Work required:
Show all lines from the records below in which the string "slen" is present.

[Saved entries]
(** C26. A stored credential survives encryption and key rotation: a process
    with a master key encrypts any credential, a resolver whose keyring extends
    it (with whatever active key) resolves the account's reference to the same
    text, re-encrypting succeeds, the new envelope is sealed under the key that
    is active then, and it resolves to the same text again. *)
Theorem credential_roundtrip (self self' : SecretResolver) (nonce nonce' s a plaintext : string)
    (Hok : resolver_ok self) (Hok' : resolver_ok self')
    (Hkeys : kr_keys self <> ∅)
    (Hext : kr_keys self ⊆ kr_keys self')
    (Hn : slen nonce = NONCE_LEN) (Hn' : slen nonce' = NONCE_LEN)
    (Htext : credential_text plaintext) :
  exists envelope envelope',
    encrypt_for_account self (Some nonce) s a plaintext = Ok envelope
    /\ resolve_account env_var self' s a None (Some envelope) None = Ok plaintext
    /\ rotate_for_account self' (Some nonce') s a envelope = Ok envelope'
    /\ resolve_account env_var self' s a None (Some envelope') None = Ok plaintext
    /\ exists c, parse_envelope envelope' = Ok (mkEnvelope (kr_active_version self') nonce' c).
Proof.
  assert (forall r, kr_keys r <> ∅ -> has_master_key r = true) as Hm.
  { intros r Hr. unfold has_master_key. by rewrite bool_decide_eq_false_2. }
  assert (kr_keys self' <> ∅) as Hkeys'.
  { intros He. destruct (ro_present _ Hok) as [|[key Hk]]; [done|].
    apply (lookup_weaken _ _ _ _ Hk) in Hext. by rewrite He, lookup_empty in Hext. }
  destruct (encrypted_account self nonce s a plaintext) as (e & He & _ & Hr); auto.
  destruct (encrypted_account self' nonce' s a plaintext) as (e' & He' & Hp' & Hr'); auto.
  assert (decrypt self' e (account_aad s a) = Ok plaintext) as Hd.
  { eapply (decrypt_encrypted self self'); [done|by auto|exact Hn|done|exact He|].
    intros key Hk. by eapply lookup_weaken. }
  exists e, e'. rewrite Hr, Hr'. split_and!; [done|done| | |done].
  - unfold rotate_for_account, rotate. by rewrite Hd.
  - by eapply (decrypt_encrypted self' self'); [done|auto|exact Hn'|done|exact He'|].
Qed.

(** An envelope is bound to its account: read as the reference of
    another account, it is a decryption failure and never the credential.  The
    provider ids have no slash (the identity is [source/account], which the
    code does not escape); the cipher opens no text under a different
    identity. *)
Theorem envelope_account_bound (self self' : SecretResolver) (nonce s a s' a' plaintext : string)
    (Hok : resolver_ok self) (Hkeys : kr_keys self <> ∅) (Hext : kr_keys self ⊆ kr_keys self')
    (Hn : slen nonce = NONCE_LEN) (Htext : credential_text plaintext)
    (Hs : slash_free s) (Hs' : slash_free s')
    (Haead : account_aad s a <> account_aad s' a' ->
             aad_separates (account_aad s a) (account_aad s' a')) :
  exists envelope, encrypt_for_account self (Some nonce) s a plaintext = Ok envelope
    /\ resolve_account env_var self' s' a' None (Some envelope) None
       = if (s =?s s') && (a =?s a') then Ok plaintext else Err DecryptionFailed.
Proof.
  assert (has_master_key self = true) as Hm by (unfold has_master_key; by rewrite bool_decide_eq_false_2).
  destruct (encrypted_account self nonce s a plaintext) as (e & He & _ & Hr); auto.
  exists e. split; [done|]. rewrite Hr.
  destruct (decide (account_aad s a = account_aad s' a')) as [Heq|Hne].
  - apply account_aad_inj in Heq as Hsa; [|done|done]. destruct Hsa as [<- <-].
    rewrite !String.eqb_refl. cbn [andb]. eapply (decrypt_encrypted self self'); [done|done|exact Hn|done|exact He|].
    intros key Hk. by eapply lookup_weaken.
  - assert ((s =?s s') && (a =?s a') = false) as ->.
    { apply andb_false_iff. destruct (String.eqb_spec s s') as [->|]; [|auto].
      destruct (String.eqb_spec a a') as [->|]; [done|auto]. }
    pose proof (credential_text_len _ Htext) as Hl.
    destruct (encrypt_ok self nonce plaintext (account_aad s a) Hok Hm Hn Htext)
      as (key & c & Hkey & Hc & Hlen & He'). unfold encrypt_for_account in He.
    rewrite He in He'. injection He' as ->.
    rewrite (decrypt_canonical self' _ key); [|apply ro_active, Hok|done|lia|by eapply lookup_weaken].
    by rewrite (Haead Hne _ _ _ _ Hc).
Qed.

Written response:
    (Hn : slen nonce = NONCE_LEN) (Hn' : slen nonce' = NONCE_LEN)
    (Hn : slen nonce = NONCE_LEN) (Htext : credential_text plaintext)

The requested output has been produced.